The land of Israel is a small country. You can walk its length, north to south, in a few days, and from its central mountains you can see its lateral boundaries, the sea to the west and the river to the east. But it has had an importance out of all proportion to its size. Empires have fought over it. Every forty-four years out of the last four thousand, on average, an army has marched through it, whether to conquer it, to rescue it from someone else, to use it as a neutral battleground on which to fight a different enemy, or to take advantage of it as the natural route for getting somewhere else to fight there instead. There are many places which, once beautiful, are now battered and mangled with the legacies of war. And yet it has remained a beautiful land, still producing grapes and figs, milk and honey.
The New Testament has not been around as long as the land of Israel, but in other ways there are remarkable parallels. […] There are many places whose fragile beauty has been trampled on by heavy-footed exegetes in search of a Greek root, a quick sermon, or a political slogan. And yet it has remained a powerful and evocative book, full of delicacy and majesty, tears and laughter.

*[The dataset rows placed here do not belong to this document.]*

(** * cachingreverseproxy: a single-upstream caching reverse proxy

    A shallow embedding of package [single] (src/main.go): the tracking
    writer, the partially downloaded file, the object handle with its
    downloader, and the request pipeline [ServeHTTP], followed by the
    properties established about them. *)

From Stdlib Require Import ZArith Lia Bool String Ascii.
From Stdlib.Strings Require Import Byte.
From Stdlib Require Import Sorting.Sorted.
From stdpp Require Import base decidable option list gmap strings fin_maps.

Local Open Scope Z_scope.

(** ** 64-bit integers

    Go's [int64] as [Z] with two's complement wrap-around. *)

Module Int64.
Definition modulus : Z := 2 ^ 64.
Definition max : Z := 2 ^ 63 - 1.
Definition min : Z := - 2 ^ 63.
Definition wrap (z : Z) : Z := (z + 2 ^ 63) mod 2 ^ 64 - 2 ^ 63.
Definition add (a b : Z) : Z := wrap (a + b).
Definition sub (a b : Z) : Z := wrap (a - b).
Definition in_range (z : Z) : Prop := min <= z <= max.
End Int64.

(** ** Errors

    The values of Go's [error] interface that the package produces or
    receives.  [ErrWhence] and [ErrNegativeSeek] are the two [fmt.Errorf]
    values of [partiallyDownloadedFile.Seek], with the integer they print. *)

Inductive error : Type :=
| EOF
| ErrUnexpectedEOF
| ErrShortWrite
| ErrClosed
| ENOENT
| EACCES
| ENOSPC
| EEXIST
| EINVAL
| EIO
| ErrTransport
| ErrWhence (whence : Z)
| ErrNegativeSeek (printed : Z).

#[global] Instance error_eq_dec : EqDecision error.
Proof. solve_decision. Defined.

(** [os.IsNotExist] *)
Definition IsNotExist (e : error) : bool :=
  match e with ENOENT => true | _ => false end.

Definition Zlen {A} (l : list A) : Z := Z.of_nat (length l).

-N.T. Wright in The New Testament and the People of God
N.T. Wright’s series about the origins of Christianity are the easiest to read hard-to-read books I’ve read. This is the first of the series and the third one for me to read (..yeah). It’s work getting through these books, but the only good beer is beer won, not conceded; good things are earned, thankfully. He says that in writing this book he’s a fascinated amateur not an explaining expert..not sure I completely buy it, but I see where he’s coming from. I think that’ll actually help, make the book more readable. His “expert” work, the tome about the life of Jesus, definitely has a clearly expert tone. It is very dense, takes a lot of time to read, the bibliography is enormous, and at the end one is left awestruck.